Reverse export slump before global gloom makes it harder

A slowdown in imports is usually not a happy augury for an economy like India’s, whose manufacturing sector is import-intensive.
Image used for representational purpose (Photo | AFP)
Image used for representational purpose (Photo | AFP)

If recent projections of several international organisations are any indication, global economic activity continues to be well below the pre-pandemic level and is likely to drop further in 2024. The International Monetary Fund and the Organisation for Economic Co-operation and Development indicated in their recent assessments that while the global economy is more resilient than predicted earlier in the year, the growth outlook is distinctly weaker, with the only shining spot being the relatively low level of inflation.

However, the ongoing conflict between Israel and Hamas could alter these predictions, especially if the global community is unable to de-escalate the current situation in West Asia relatively quickly. A prolonged conflict would open up the faultlines between Israel and the major players in the Arab world by reversing the entente that has been evident of late. This would surely ring alarm bells for an already faltering global economy.

From an Indian perspective, the unfortunate developments in West Asia and their resultant impact on the global economy could not be more ill-timed. Even before the cyclical economic downturn or the adverse impact of the Israel-Hamas conflict begins to bite, India’s links with global trade and finance have already become somewhat tenuous.
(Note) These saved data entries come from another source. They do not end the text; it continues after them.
Lemma ilog2_le (q : Q) : 0 < q -> pow2 (ilog2 q) <= q.
Proof.
  intros Hq. unfold ilog2.
  set (a := Z.log2 (Qnum q)). set (b := Z.log2 (Zpos (Qden q))).
  destruct (Qle_bool (pow2 (a - b)) q) eqn:Hle; [by apply Qle_bool_iff|].
  clear Hle.
  assert (0 < Qnum q)%Z as Hnum.
  { destruct q as [n d]. unfold Qlt in Hq. cbn in *. lia. }
  assert (0 <= a)%Z as Ha by apply Z.log2_nonneg.
  assert (0 <= b)%Z as Hb by apply Z.log2_nonneg.
  destruct (Z.log2_spec (Qnum q) Hnum) as [Hlo _]. fold a in Hlo.
  destruct (Z.log2_spec (Zpos (Qden q)) eq_refl) as [_ Hhi]. fold b in Hhi.
  assert (pow2 (a - b - 1) * pow2 (b + 1) == pow2 a) as Hsplit.
  { rewrite <- pow2_add. by replace (a - b - 1 + (b + 1))%Z with a by lia. }
  assert (pow2 a <= inject_Z (Qnum q)) as Hn.
  { rewrite pow2_Z by done. by rewrite <- Zle_Qle. }
  assert (inject_Z (Zpos (Qden q)) < pow2 (b + 1)) as Hd.
  { rewrite pow2_Z by lia. rewrite <- Zlt_Qlt.
    by replace (b + 1)%Z with (Z.succ b) by lia. }
  assert (q * inject_Z (Zpos (Qden q)) == inject_Z (Qnum q)) as Hq'.
  { destruct q as [n d]. unfold Qeq. cbn. lia. }
  pose proof (pow2_pos (a - b - 1)) as Hp.
  assert (0 < inject_Z (Zpos (Qden q))) as Hdpos by (unfold Qlt; cbn; lia).
  apply Qnot_lt_le. intros Hlt.
  assert (q * inject_Z (Zpos (Qden q)) <
          pow2 (a - b - 1) * pow2 (b + 1)) as Hcontra; [|lra].
  apply Qlt_trans with (pow2 (a - b - 1) * inject_Z (Zpos (Qden q))).
  - apply Qmult_lt_compat_r; done.
  - rewrite !(Qmult_comm (pow2 (a - b - 1))). apply Qmult_lt_compat_r; done.
Qed.

Lemma round_half_even_le (q : Q) (n : Z) :
  q <= inject_Z n -> (round_half_even q <= n)%Z.
Proof.
  intros H. unfold round_half_even.
  pose proof (Qfloor_le q) as Hf. pose proof (Qlt_floor q) as Hc.
  assert (Qcompare (q - inject_Z (Qfloor q)) (1 # 2) <> Lt -> (Qfloor q + 1 <= n)%Z)
    as Hup.
  { intros Hcmp.
    assert (inject_Z (Qfloor q) < inject_Z n) as Hlt; [|rewrite <- Zlt_Qlt in Hlt; lia].
    destruct (Qcompare (q - inject_Z (Qfloor q)) (1 # 2)) eqn:E; [| done |].
    - apply Qeq_alt in E. lra.
    - apply Qgt_alt in E. lra. }
  assert (Qfloor q <= n)%Z as Hdown.
  { rewrite Zle_Qle. lra. }
  destruct (Qcompare (q - inject_Z (Qfloor q)) (1 # 2)) eqn:E.
  - destruct (Z.even _); [done|]. by apply Hup.
  - done.
  - by apply Hup.
Qed.

Lemma round_half_even_ge (q : Q) (n : Z) :
  inject_Z n <= q -> (n <= round_half_even q)%Z.
Proof.
  intros H. unfold round_half_even.
  pose proof (Qfloor_le q) as Hf. pose proof (Qlt_floor q) as Hc.
  assert (n <= Qfloor q)%Z as Hdown.
  { assert (inject_Z n < inject_Z (Qfloor q + 1)) as Hlt by lra.
    rewrite <- Zlt_Qlt in Hlt. lia. }
  destruct (Qcompare (q - inject_Z (Qfloor q)) (1 # 2)); [destruct (Z.even _)| |]; lia.
Qed.

(** The value of [round] away from zero. *)
Lemma round_eq (z : Q) :
  ~ z == 0 ->
  round z ==
  inject_Z (round_half_even (Qred z / pow2 (ulp_exponent (Qred z)))) *
  pow2 (ulp_exponent (Qred z)).
Proof.
  intros Hz. unfold round.
  destruct (Qeq_bool (Qred z) 0) eqn:E.
  - apply Qeq_bool_iff in E. rewrite Qred_correct in E. done.
  - cbv zeta. apply Qred_correct.
Qed.

Lemma round_0 (z : Q) : z == 0 -> round z == 0.
Proof.
  intros Hz. unfold round.
  destruct (Qeq_bool (Qred z) 0) eqn:E; [done|].
  apply Qeq_bool_neq in E. rewrite Qred_correct in E. done.
Qed.

(** In the binades of the normal numbers, [z] is at least [2 ^ 52] units in
    the last place away from zero. *)
Lemma ulp_exponent_normal (z : Q) (k : Z) :
  ~ z == 0 -> (-1074 <= k < ulp_exponent z)%Z ->
  pow2 52 * pow2 (ulp_exponent z) <= Qabs z.
Proof.
  intros Hz Hk. unfold ulp_exponent in *.
  assert (0 < Qabs z) as Hpos.
  { apply Qabs_case; intros Hs.
    - destruct (Qle_lt_or_eq _ _ Hs) as [|Heq]; [done|]. by destruct Hz.
    - destruct (Qle_lt_or_eq _ _ Hs) as [|Heq]; [lra|]. by destruct Hz. }
  pose proof (ilog2_le _ Hpos) as Hlog.
  replace (Z.max (ilog2 (Qabs z) - 52) (-1074)) with (ilog2 (Qabs z) - 52)%Z
    by lia.
  rewrite <- pow2_add.
  by replace (52 + (ilog2 (Qabs z) - 52))%Z with (ilog2 (Qabs z)) by lia.
Qed.

(** A binary64 number is a multiple of every unit in the last place that is
    not above its own, and is below [2 ^ 52] units of the ones above. *)
Lemma representable_multiple (y : Q) (m k e : Z) :
  y == inject_Z m * pow2 k -> (e <= k)%Z ->
  y == inject_Z (m * 2 ^ (k - e)) * pow2 e.
Proof.
  intros Hy Hle. rewrite Hy, inject_Z_mult, <- Qmult_assoc.
  rewrite <- pow2_Z by lia. rewrite <- pow2_add.
  by replace (k - e + e)%Z with k by lia.
Qed.

Lemma representable_small (y : Q) (m k e : Z) :
  (Z.abs m < 2 ^ 53)%Z -> y == inject_Z m * pow2 k -> (k < e)%Z ->
  - (pow2 52 * pow2 e) < y /\ y < pow2 52 * pow2 e.
Proof.
  intros Hm Hy Hlt. rewrite Hy. clear y Hy.
  pose proof (pow2_pos k) as Hpk.
  pose proof (pow2_le k (e - 1) ltac:(lia)) as Hle.
  assert (pow2 (e - 1) * 2 == pow2 e) as Hhalf.
  { change 2 with (pow2 1) at 1. rewrite <- pow2_add.
    by replace (e - 1 + 1)%Z with e by lia. }
  assert (pow2 52 * 2 == inject_Z (2 ^ 53)) as H52.
  { change 2 with (pow2 1) at 1. rewrite <- pow2_add. by apply pow2_Z. }
  pose proof (pow2_pos 52) as Hp52.
  assert (inject_Z m < inject_Z (2 ^ 53)) as Hhi by (rewrite <- Zlt_Qlt; lia).
  assert (- inject_Z (2 ^ 53) < inject_Z m) as Hlo.
  { rewrite <- inject_Z_opp, <- Zlt_Qlt. lia. }
  revert Hpk Hle Hhalf H52 Hp52 Hhi Hlo.
  generalize (inject_Z m) (inject_Z (2 ^ 53)) (pow2 k) (pow2 (e - 1))
    (pow2 e) (pow2 52).
  intros M T pk ph u p52 Hpk Hle Hhalf H52 Hp52 Hhi Hlo.
  assert (M * pk < T * pk) by nra.
  assert (- (T * pk) < M * pk) by nra.
  assert (T * pk <= p52 * u) by nra.
  split; lra.
Qed.

(** Rounding does not step over a binary64 number. *)
Lemma round_le (z y : Q) : representable y -> z <= y -> round z <= y.
Proof.
  intros (m & k & Hm & Hk & Hy) Hzy.
  destruct (Qeq_dec z 0) as [Hz|Hz]; [rewrite (round_0 z Hz); lra|].
  rewrite (round_eq z Hz).
  assert (Qred z == z) as Hred by apply Qred_correct.
  assert (~ Qred z == 0) as Hz' by (by rewrite Hred).
  revert Hred Hz'. generalize (Qred z). intros z' Hred Hz'.
  assert (z' <= y) as Hzy' by (by rewrite Hred).
  pose proof (pow2_pos (ulp_exponent z')) as Hu.
  destruct (Z_le_gt_dec (ulp_exponent z') k) as [Hle|Hgt].
  - pose proof (representable_multiple y m k _ Hy Hle) as Hy'.
    set (n := (m * 2 ^ (k - ulp_exponent z'))%Z) in *.
    assert (z' / pow2 (ulp_exponent z') <= inject_Z n) as Hdiv.
    { apply Qle_shift_div_r; [done|]. by rewrite <- Hy'. }
    apply round_half_even_le in Hdiv. rewrite Zle_Qle in Hdiv.
    rewrite Hy'. by apply Qmult_le_compat_r; [|apply Qlt_le_weak].
  - pose proof (representable_small y m k (ulp_exponent z') Hm Hy ltac:(lia)) as [Hlo Hhi].
    pose proof (ulp_exponent_normal z' k Hz' ltac:(lia)) as Hnormal.
    revert Hnormal. apply Qabs_case; intros Hs Hnormal; [lra|].
    assert (z' / pow2 (ulp_exponent z') <= inject_Z (- 2 ^ 52)) as Hdiv.
    { apply Qle_shift_div_r; [done|].
      rewrite inject_Z_opp, <- pow2_Z by lia. lra. }
    apply round_half_even_le in Hdiv. rewrite Zle_Qle in Hdiv.
    rewrite inject_Z_opp, <- pow2_Z in Hdiv by lia.
    apply Qle_trans with (- pow2 52 * pow2 (ulp_exponent z')); [|lra].
    by apply Qmult_le_compat_r; [|apply Qlt_le_weak].
Qed.

Lemma round_ge (z y : Q) : representable y -> y <= z -> y <= round z.
Proof.
  intros (m & k & Hm & Hk & Hy) Hzy.
  destruct (Qeq_dec z 0) as [Hz|Hz]; [rewrite (round_0 z Hz); lra|].
  rewrite (round_eq z Hz).
  assert (Qred z == z) as Hred by apply Qred_correct.
  assert (~ Qred z == 0) as Hz' by (by rewrite Hred).
  revert Hred Hz'. generalize (Qred z). intros z' Hred Hz'.
  assert (y <= z') as Hzy' by (by rewrite Hred).
  pose proof (pow2_pos (ulp_exponent z')) as Hu.
  destruct (Z_le_gt_dec (ulp_exponent z') k) as [Hle|Hgt].
  - pose proof (representable_multiple y m k _ Hy Hle) as Hy'.
    set (n := (m * 2 ^ (k - ulp_exponent z'))%Z) in *.
    assert (inject_Z n <= z' / pow2 (ulp_exponent z')) as Hdiv.
    { apply Qle_shift_div_l; [done|]. by rewrite <- Hy'. }
    apply round_half_even_ge in Hdiv. rewrite Zle_Qle in Hdiv.
    rewrite Hy'. by apply Qmult_le_compat_r; [|apply Qlt_le_weak].
  - pose proof (representable_small y m k (ulp_exponent z') Hm Hy ltac:(lia)) as [Hlo Hhi].
    pose proof (ulp_exponent_normal z' k Hz' ltac:(lia)) as Hnormal.
    revert Hnormal. apply Qabs_case; intros Hs Hnormal; [|lra].
    assert (inject_Z (2 ^ 52) <= z' / pow2 (ulp_exponent z')) as Hdiv.
    { apply Qle_shift_div_l; [done|]. rewrite <- pow2_Z by lia. lra. }
    apply round_half_even_ge in Hdiv. rewrite Zle_Qle in Hdiv.
    rewrite <- pow2_Z in Hdiv by lia.
    apply Qle_trans with (pow2 52 * pow2 (ulp_exponent z')); [lra|].
    by apply Qmult_le_compat_r; [|apply Qlt_le_weak].
Qed.

End Binary64Facts.

(** ** The steady-state pass *)

Module Pass.
Import RoIBusinessLogic.

(** Unfolding of the monad's operations. *)
Ltac msimpl :=
  repeat (progress (unfold mbind, M_bind, mret, M_ret, get, put, lift in *;
                    cbn [fst snd] in *)).

Lemma bind_eq {A B} (m : M A) (f : A -> M B) self :
  (m ≫= f) self =
  match m self with
  | Some (a, self') => f a self'
  | None => None
  end.
Proof. done. Qed.

Lemma ret_eq {A} (a : A) self : (mret a : M A) self = Some (a, self).
Proof. done. Qed.

Lemma foldM_cons {A B} (body : B -> A -> M B) a l b self :
  foldM body (a :: l) b self =
  match body b a self with
  | Some (b', self') => foldM body l b' self'
  | None => None
  end.
Proof. done. Qed.

Lemma foldM_nil {A B} (body : B -> A -> M B) b self :
  foldM body [] b self = Some (b, self).
Proof. done. Qed.

(** A chair is covered when some prediction's box holds its point. *)
Definition covered (c : Chair) (preds : list Prediction) : bool :=
  existsb (inside c) preds.

(** What a visit leaves in the chair: free when covered, occupied when not. *)
Definition settle (preds : list Prediction) (c : Chair) : Chair :=
  set_occupied c (negb (covered c preds)).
Export growth has slowed perceptibly while inflows of foreign direct investment (FDI) are now well below the highs reached during 2020-22.

In 2022-23, the annual merchandise export growth declined sharply to below 7 percent and this was after exports had grown at a historically high rate of nearly 45 percent just a year earlier to breach the $400-billion mark for the first time. The slowdown in exports led to India’s highest ever merchandise trade deficit of $263 billion. However, in the current financial year, exports consistently declined through the first five months for which data are currently available. During the first six months of this year, exports declined by 7 percent as opposed to a nearly 13 percent expansion during the corresponding period in 2022.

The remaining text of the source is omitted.